LAWS(SC)-1989-10-4

CHANGKI VILLAGE Vs. TIBUNGBA AO

Decided On October 04, 1989
CHANGKI VILLAGE THROUGH TINNUNOKCHA AO Appellant
V/S
TIBUNGBA AO Respondents

JUDGEMENT

(1.) This appeal by special leave has been preferred against the dismissal of Civil Revision No. 10(H)/ 72 in a common judgment rendered by the Gauhati High Court in Civil Revisions Nos. 9(H)/72 and 10(H)/72. By two separate but concurring judgments, Baharul Islam, J., as he then was, and Bindra, J., dismissed both the civil revision petitions but with differing observations as to the procedure that should be followed by the Courts in Nagaland in dealing with cases before them. We are not now concerned with those matters.

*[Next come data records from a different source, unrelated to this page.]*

Lemma build_groups theme_id b rs :
  NoDup (dkeys b) -> (forall t, t ∈ dkeys b -> t ∈ type_ids) ->
  (forall t, dget t b = match List.filter (primary_is t) rs with [] => None | rows => Some rows end) ->
  exists k, mapM_res (build_group theme_id) b = Ok k /\ NoDup (gr_type_id <$> @omap list _ _ _ id k) /\
    (forall g, g ∈ @omap list _ _ _ id k -> describes theme_id rs g) /\
    forall t, MIN_GROUP_EVENTS <= count (reactions (List.filter (primary_is t) rs)) -> t ∈ gr_type_id <$> @omap list _ _ _ id k.
Proof.
  intros Hnd Hk Hb. destruct (mapM_res_ok (build_group theme_id) b) as [k E].
  { intros [t rows] Hin. destruct (build_group_spec theme_id t rows) as (o&E&_); [|by exists o].
    apply Hk, list_elem_of_fmap. by exists (t, rows). }
  exists k. split; [done|]. pose proof (fun g => elem_of_results _ _ _ g E) as Hin.
  assert (forall t rows g, (t, rows) ∈ b -> build_group theme_id (t, rows) = Ok (Some g) -> gr_type_id g = t /\ describes theme_id rs g) as Hg.
  { intros t rows g Htr Eg. assert (t ∈ type_ids) as Ht by (apply Hk, list_elem_of_fmap; by exists (t, rows)).
    destruct (build_group_spec theme_id t rows Ht) as (o&Eo&Ho). rewrite Eg in Eo. injection Eo as <-. destruct Ho as [Hty Hd].
    split; [done|]. apply Hd. apply (elem_dget _ _ _ Hnd) in Htr. rewrite Hb in Htr. destruct (List.filter _ rs); congruence. }
  split; [|split].
  - eapply sublist_NoDup; [exact Hnd|]. eapply built_types, mapM_res_Forall2, E.
  - intros g ([t rows]&Htr&Eg)%Hin. by eapply Hg.
  - intros t Ht. destruct (List.filter (primary_is t) rs) as [|r rows] eqn:Er; [by compute in Ht|].
    assert ((t, r :: rows) ∈ b) as Htr by (apply dget_elem; by rewrite Hb, Er).
    assert (t ∈ type_ids) as Hty by (apply Hk, list_elem_of_fmap; by exists (t, r :: rows)).
    destruct (build_group_spec theme_id t (r :: rows) Hty) as ([g|]&Eg&Ho); [|lia].
    apply list_elem_of_fmap. exists g. split; [by destruct Ho as [-> _]|]. apply Hin. by exists (t, r :: rows).
Qed.

(** C24: Past reactions are grouped by catalyst type.  For a theme whose reactions are known the
    groups are found, and kept: each holds all the cases whose primary type is its own, the
    latest first, and none has too few observations; a type with enough is there, and the
    groups stand by their median. *)
Theorem groups_partition i theme_id l :
  cached (gi_index i) -> gi_same_day i = Some sd -> dget theme_id (gi_groups i) = None ->
  cases_of (ci_details (gi_index i)) theme_id = Ok l ->
  (forall c, c ∈ l -> exists v, sd_basket_daily_return sd (fst <$> basket c) (ca_market_date c) = Ok v) ->
  exists gs rs i', groups theme_id i = (Ok gs, i') /\ groups theme_id i' = (Ok gs, i') /\ reacted l rs /\
    StronglySorted group_before gs /\ NoDup (gr_type_id <$> gs) /\ (forall g, g ∈ gs -> describes theme_id rs g) /\
    forall t, MIN_GROUP_EVENTS <= count (reactions (List.filter (primary_is t) rs)) -> t ∈ gr_type_id <$> gs.
Proof.
  intros Hi Hs Hg Hl Hv. destruct (buckets_spec l) as (b&rs&Eb&Hrs&Hnd&Hb).
  { intros c Hc. split; [by eapply cases_known|by apply Hv]. }
  assert (forall t, t ∈ dkeys b -> t ∈ type_ids) as Hk.
  { intros t [rows Et]%elem_of_dkeys. rewrite Hb in Et. destruct (List.filter (primary_is t) rs) as [|r k] eqn:Er; [done|].
    assert (r ∈ List.filter (primary_is t) rs) as [Hin Ht%bool_decide_eq_true]%elem_of_filterb by (rewrite Er; by left).
    destruct (cases_known _ _ _ _ Hl (reacted_case _ _ _ Hrs Hin)) as [_ Hkn]. by apply Hkn, head_Some_elem_of. }
  destruct (build_groups theme_id b rs Hnd Hk Hb) as (k&Ek&Hnk&Hdesc&Hall).
  assert (groups theme_id i = (Ok (sorted_by group_key (@omap list _ _ _ id k)),
    mk_CatalystGroupIndex (cases theme_id (gi_index i)).2 (gi_same_day i) (dset theme_id (sorted_by group_key (@omap list _ _ _ id k)) (gi_groups i)))) as E.
  { destruct (cases_read (gi_index i) theme_id Hi) as [Ec _]. rewrite Hl in Ec.
    unfold groups. cbv [get_st mbind M_bind mret M_ret lift keep_groups on_index]. rewrite Hg, Hs.
    destruct (cases theme_id (gi_index i)) as [r index]. cbn [fst snd] in *. rewrite Ec, Eb, Ek. cbn [gi_index gi_same_day gi_groups]. by rewrite Hs. }
  eexists _, rs, _. split; [exact E|]. split.
  { unfold groups. cbv [get_st mbind M_bind mret M_ret]. cbn [gi_groups]. by rewrite dget_dset_eq. }
  split; [exact Hrs|].
  split; [eapply sorted_weaken; [apply key_group_before|apply sorted_by_sorted]|]. split; [by rewrite sorted_by_perm|]. split.
  - intros g Hin%elem_of_sorted_by. by apply Hdesc.
  - intros t Ht. rewrite sorted_by_perm. by apply Hall.
Qed.
End grouped.

(** ** Catalyst ids *)

Lemma partition_spec sep s : 
  match partition sep s with
  | (before, true, after) => s = before ++ sep :: after /\ sep ∉ before
  | (before, false, after) => sep ∉ s
  end.
Proof.
  induction s as [|a s IH]; cbn; [apply not_elem_of_nil|]. case_decide as Ha; [by subst; split; [|apply not_elem_of_nil]|].
  destruct (partition sep s) as [[before []] after].
  - destruct IH as [-> Hn]. split; [done|]. rewrite not_elem_of_cons. by split; [intros <-|].
  - rewrite not_elem_of_cons. by split; [intros <-|].
Qed.

Lemma partition_app sep before after : sep ∉ before -> partition sep (before ++ sep :: after) = (before, true, after).
Proof.
  induction before as [|a l IH]; cbn; intros Hn; [by rewrite decide_True|].
  rewrite not_elem_of_cons in Hn. destruct Hn as [Ha Hn]. rewrite decide_False by done. by rewrite IH.
Qed.

Lemma digits_no_underscore s : is_digits s = true -> c_underscore ∉ String.list_ascii_of_string s.
Proof.
  unfold is_digits. rewrite forallb_forall. intros H Hin%list_elem_of_In. by specialize (H _ Hin).
Qed.

Lemma catalyst_id_text number type_id : catalyst_id ("thm_" +:+ number) type_id = "ctl_thm_" +:+ (number +:+ ("_" +:+ type_id)).
Proof. apply chars_inj. unfold catalyst_id. by rewrite !chars_app, <-?app_assoc. Qed.

(** A catalyst id and its parts are one.  [split_catalyst_id] gives a theme and a type back
    just when the id was made of them, the theme is a numbered one and the type is known. *)
Theorem catalyst_id_round_trip id theme_id type_id :
  split_catalyst_id id = Some (theme_id, type_id) <->
  id = catalyst_id theme_id type_id /\ dmem type_id TYPE_NAMES = true /\
  exists number, theme_id = "thm_" +:+ number /\ is_empty number = false /\ is_digits number = true.
Proof.
  unfold split_catalyst_id. split.
  - destruct (String.prefix "ctl_thm_" id) eqn:Ep; cbn [negb]; [|done]. apply prefix_split in Ep as [r ->].
    rewrite remove_prefix_app. pose proof (partition_spec c_underscore (String.list_ascii_of_string r)) as Hp.
    destruct (partition _ _) as [[number sep] ty]. cbn zeta.
    match goal with |- (if ?b then _ else _) = _ -> _ => destruct b eqn:Ec end; [done|]. intros [= <- <-].
    apply orb_false_iff in Ec as [Ec Ht%negb_false_iff]. apply orb_false_iff in Ec as [Ec Hd%negb_false_iff].
    apply orb_false_iff in Ec as [Hsep%negb_false_iff He]. subst sep. destruct Hp as [Hr _].
    split; [|split; [done|by eexists]].
    rewrite catalyst_id_text. f_equal. apply chars_inj. by rewrite Hr, !chars_app, !chars_of_list.
  - intros (->&Ht&number&->&He&Hd). rewrite catalyst_id_text, prefix_app, remove_prefix_app. cbn [negb].
    rewrite !chars_app. change (String.list_ascii_of_string "_" ++ chars type_id) with (c_underscore :: chars type_id).
    rewrite partition_app by by apply digits_no_underscore. by rewrite !string_of_chars, He, Hd, Ht.
Qed.

(** ** Demonstrations *)

(** A source without prices, and one that knows one percentage of every day. *)
#[local] Instance demo_outcomes : OutcomeSource unit := {|
  os_returns _ _ _ _ := Ok (None, None, [], Some "BEFORE_CORPUS_RANGE");
  os_daily_return _ _ _ := Ok None
|}.
#[local] Instance demo_same_day : SameDaySource dec := {| sd_basket_daily_return p _ _ := Ok (Some p) |}.

Definition demo_history (n : Z) (raw_text : string) : ThemeHistory :=
  mk_ThemeHistory n None (String.string_of_list_ascii (pad 2 n)) (Some (738000 + n)) None None None raw_text "UP"
    [mk_StockReference 0 "한국전력" (Some "015760") None "" "VALID"] [] None None "" "VALID" "".
Definition demo_snapshot : RawSnapshot :=
  mk_RawSnapshot "theme" None "" (mk_datetime 0 None) (mk_datetime 0 None) "" None "" "" true "" None.
Definition demo_detail (histories : list ThemeHistory) : ThemeDetail := mk_ThemeDetail "12" "원전" "" "" histories [] demo_snapshot.
Definition demo_histories : list ThemeHistory := [demo_history 1 "정책 발표에 상승"].
Definition demo_today : TodayContext := mk_TodayContext ["POLICY_MEASURE"] "UNKNOWN" "UNSPECIFIED" [].

Definition demo_case (n : Z) (tail : string) : PastCase :=
  mk_PastCase ("evt_hist_12_" +:+ tail) "thm_12" "원전" (738000 + n) "정책 발표에 상승" ["POLICY_MEASURE"] "UP" "CONFIRMED"
    [("015760", "한국전력")] [].
Definition demo_score : ScoredCase :=
  mk_ScoredCase (demo_case 1 "a") (units 6305039478318694 1021) ["같은 주 소재"; "정책·제도"].

Lemma demo_today_known t : t ∈ tc_ordered_type_ids demo_today -> t ∈ type_ids.
Proof. intros ->%list_elem_of_singleton. apply (bool_decide_unpack _). vm_compute. exact I. Qed.

Lemma demo_scored : score demo_today (demo_case 1 "a") = Ok (Some demo_score).
Proof. vm_compute. reflexivity. Qed.

Lemma score_bounds_witness :
  score demo_today (demo_case 1 "a") = Ok (Some demo_score) /\ 0 <= sc_score demo_score <= one.
Proof. split; [exact demo_scored|]. exact (proj1 (proj2 (score_bounds _ _ _ demo_scored))). Defined.

Lemma demo_eligible : eligible demo_today [demo_case 1 "a"; demo_case 9 "b"] 738005 demo_score.
Proof. split; [by left|]. split; [done|]. split; [exact demo_scored|]. by vm_compute. Qed.

(** The later case is not shown. *)
Lemma rank_cases_best_witness :
  (forall t, t ∈ tc_ordered_type_ids demo_today -> t ∈ type_ids) /\
  exists r, rank_cases demo_today [demo_case 1 "a"; demo_case 9 "b"] 738005 21 = Ok r /\ (r <> [] /\ Forall (fun s => ca_market_date (sc_case s) < 738005) r).
Proof.
  split; [exact demo_today_known|].
  destruct (rank_cases_best demo_today [demo_case 1 "a"; demo_case 9 "b"] 738005 21 demo_today_known) as (r&E&_&_&Hr&Hall).
  exists r. split; [exact E|]. split.
  - destruct (Hall _ demo_eligible) as [Hin|[Hlen _]]; intros ->; [by apply elem_of_nil in Hin|discriminate Hlen].
  - apply Forall_forall. intros s Hs. apply (Hr s Hs).
Defined.

Definition demo_index (later : list ThemeHistory) : HistoricalCaseIndex := case_index [demo_detail (demo_histories ++ later)].
Definition demo_similar (later : list ThemeHistory) (outcomes : option unit) : res SimilarEvents * HistoricalCaseIndex :=
  similar_events_data "evt_1" "thm_12" (Some demo_today) outcomes (mk_datetime 0 (Some 0)) 738005 20 (demo_index later).
(* ===== verification/ReferenceCalendar.v ===== *)
(** [calendar.py] and [adjusted_price.py] of [packages/reference-data/reference_data]: the trading
    days and the adjusted close of the day before, as known at the time of a decision. *)
From S2P Require Import Prelude PyTime PyDecimal ReferenceModels.
#[local] Open Scope Z_scope.

(** ** The latest revision of what was known *)

(** The values whose key equals [max(keys)], in their order. *)
Section latest.
Context {A K : Type} `{PyOrdLaws K} (key : A -> K).

Definition pyeq (x y : K) : bool := match pycmp x y with Eq => true | _ => false end.

Definition latest (l : list A) : list A :=
  match l with
  | [] => []
  | x :: rest => List.filter (fun v => pyeq (key v) (max_of (key x) (key <$> rest))) l
  end.

Definition newest_of (l : list A) (v : A) : bool := forallb (fun w => pyle (key w) (key v)) l.

Lemma max_of_ge x (l : list K) y : y ∈ x :: l -> pyle y (max_of x l) = true.
Proof.
  unfold max_of. revert x y; induction l as [|z l IH]; intros x y; cbn [fold_left].
  - intros ->%list_elem_of_singleton. apply pyle_refl.
  - intros [->|[->|Hy]%elem_of_cons]%elem_of_cons.
    + eapply pyle_trans; [apply (pymax_le_l _ z)|apply IH; by left].
    + eapply pyle_trans; [apply (pymax_le_r x)|apply IH; by left].
    + apply IH. by right.
Qed.
(* ===== verification/FreeFloatFacts.v ===== *)
(** What [FreeFloat] promises: the shares add up, each holder is deducted once, and neither later
    records nor the order of the records matter. *)
From S2P Require Import Prelude PyTime PyDecimal DecimalFacts ReferenceModels ReferenceCalendar FreeFloat.
From Stdlib Require Import QArith Lqa.
#[local] Open Scope Z_scope.

(** ** Order does not matter *)

Lemma differ_fmap {A B} `{EqDecision B} (f : A -> B) l : differ f l = not_one (fun x y => bool_decide (x = y)) (f <$> l).
Proof.
  unfold differ. destruct l as [|x l]; [done|]. rewrite fmap_cons. cbn [not_one]. f_equal.
  induction l as [|y l IH]; [done|]. rewrite fmap_cons. cbn [forallb]. by rewrite IH.
Qed.

Lemma differ_spec {A B} `{EqDecision B} (f : A -> B) l :
  differ f l = false <-> l <> [] /\ forall x y, x ∈ l -> y ∈ l -> f x = f y.
Proof.
  unfold differ. rewrite not_one_spec.
  - by setoid_rewrite bool_decide_eq_true.
  - intros x. by apply bool_decide_eq_true.
  - intros x y. rewrite !bool_decide_eq_true. congruence.
  - intros x y z. rewrite !bool_decide_eq_true. congruence.
Qed.

Lemma differ_perm {A B} `{EqDecision B} (f : A -> B) l k : (f <$> l) ≡ₚ (f <$> k) -> differ f l = differ f k.
Proof.
  rewrite !differ_fmap. apply not_one_perm; intros *; rewrite ?bool_decide_eq_true; congruence.
Qed.
Lemma settled_run_skip articles e events s s' ms us ks :
  verdict e (articles (ce_canonical_theme_id e)) = None ->
  ce_event_id e ∉ ce_event_id <$> events -> dget (ce_event_id e) (es_events s) = Some e ->
  settled_run articles events s s' ms us ks ->
  settled_run articles (e :: events) s s' ms us (ce_event_id e :: ks).
Proof.
  intros Hv Hnin He [H1 H2 H3 H4 H5 H6 H7].
  split; try done.
  - simpl. unfold planned_as at 1. by rewrite Hv.
  - simpl. unfold planned_as at 1. by rewrite Hv.
  - simpl. unfold planned_as at 1. rewrite Hv. simpl. by rewrite H3.
  - intros i [Hi Hi']%not_elem_of_cons. by apply H6.
  - intros x [->|Hx]%elem_of_cons; [|by apply H7].
    exists e. rewrite H6 by done. split_and!; [done|apply same_event_refl|].
    intros _. unfold outcome. by rewrite Hv.
Qed.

(2.) Before we proceed to set out the details of the case and the decision rendered by the High Court, it is relevant to mention that the Civil Procedure Code and the Criminal Procedure Code do not govern the proceedings before the Civil and Criminal Courts in Nagaland and the proceedings are to be governed by Rule 30 of the Rules for the Administration of Justice and Police in the Nagaland Hills District. The Rules lay down that the spirit of the Civil Procedure Code and the Criminal Procedure Code should be followed in the disposal of civil and criminal cases. It has been held by this Court in State of Nagaland v. Ratan Singh, (1966) 3 SCR 830 that the Rules of 1937 framed by the Governor of Assam under the powers vested in him by Section 6 of the Scheduled District Act were validly enacted and the rules were successively preserved by Sections 292 and 293 of the Government of India Act, 1935, Section 18 of the Indian Independence Act, 1947 and Article 372 of the Constitution.

(3.) Coming now to the proceedings between the parties, they commenced as under. On July 17, 1969, four persons of Japu village, namely, Tibongba Ao, Wabangba Ao, Tinukaba Ao and Chubakumba Ao (hereinafter referred to as the plaintiffs) presented a petition to the Deputy Commissioner, Nagaland, complaining about trespass committed by two members of Changki village viz. Subongmedong Ao and Tsungdongkaba Ao (hereinafter referred to as the defendants) on an extent of 4-1/2 acres of land in their possession. They averred in their complaint that by an order dated 16-5-1936 the SubDivisional Officer had permitted the villagers of Changki, Japu and Chungliemson "to open Panikhetis in the land known as Arjan Subedar Grant" and the said order was later approved by the Deputy Commissioner, Kohima, on 31-3-1939. Before the passing of the order dated 16-5-1936, the people of Aotophomi village had been permitted by the Government to occupy the whole of the land given by way of grant by the British Government to one Arjan Subedar but the people of Aotophomi had failed to bring the land under plough. Hence the land was made over to the people of the three villages viz. Changki, Japu and Chungliemson in 1936. The extent of land given to each of the three villages was demarcated by the Sub Divisional Officer and thereafter the people of the three villages had been peaceably enjoying the respective extents allotted to them. However, the defendants trespassed on the 11th and 12th of July, 1960, upon an extent of 4-1/2 acres of land in the possession of the plaintiffs and destroyed a large number of plants grown on the land. The plaintiffs therefore sought the recovery of possession of the 4-1/2 acres of land.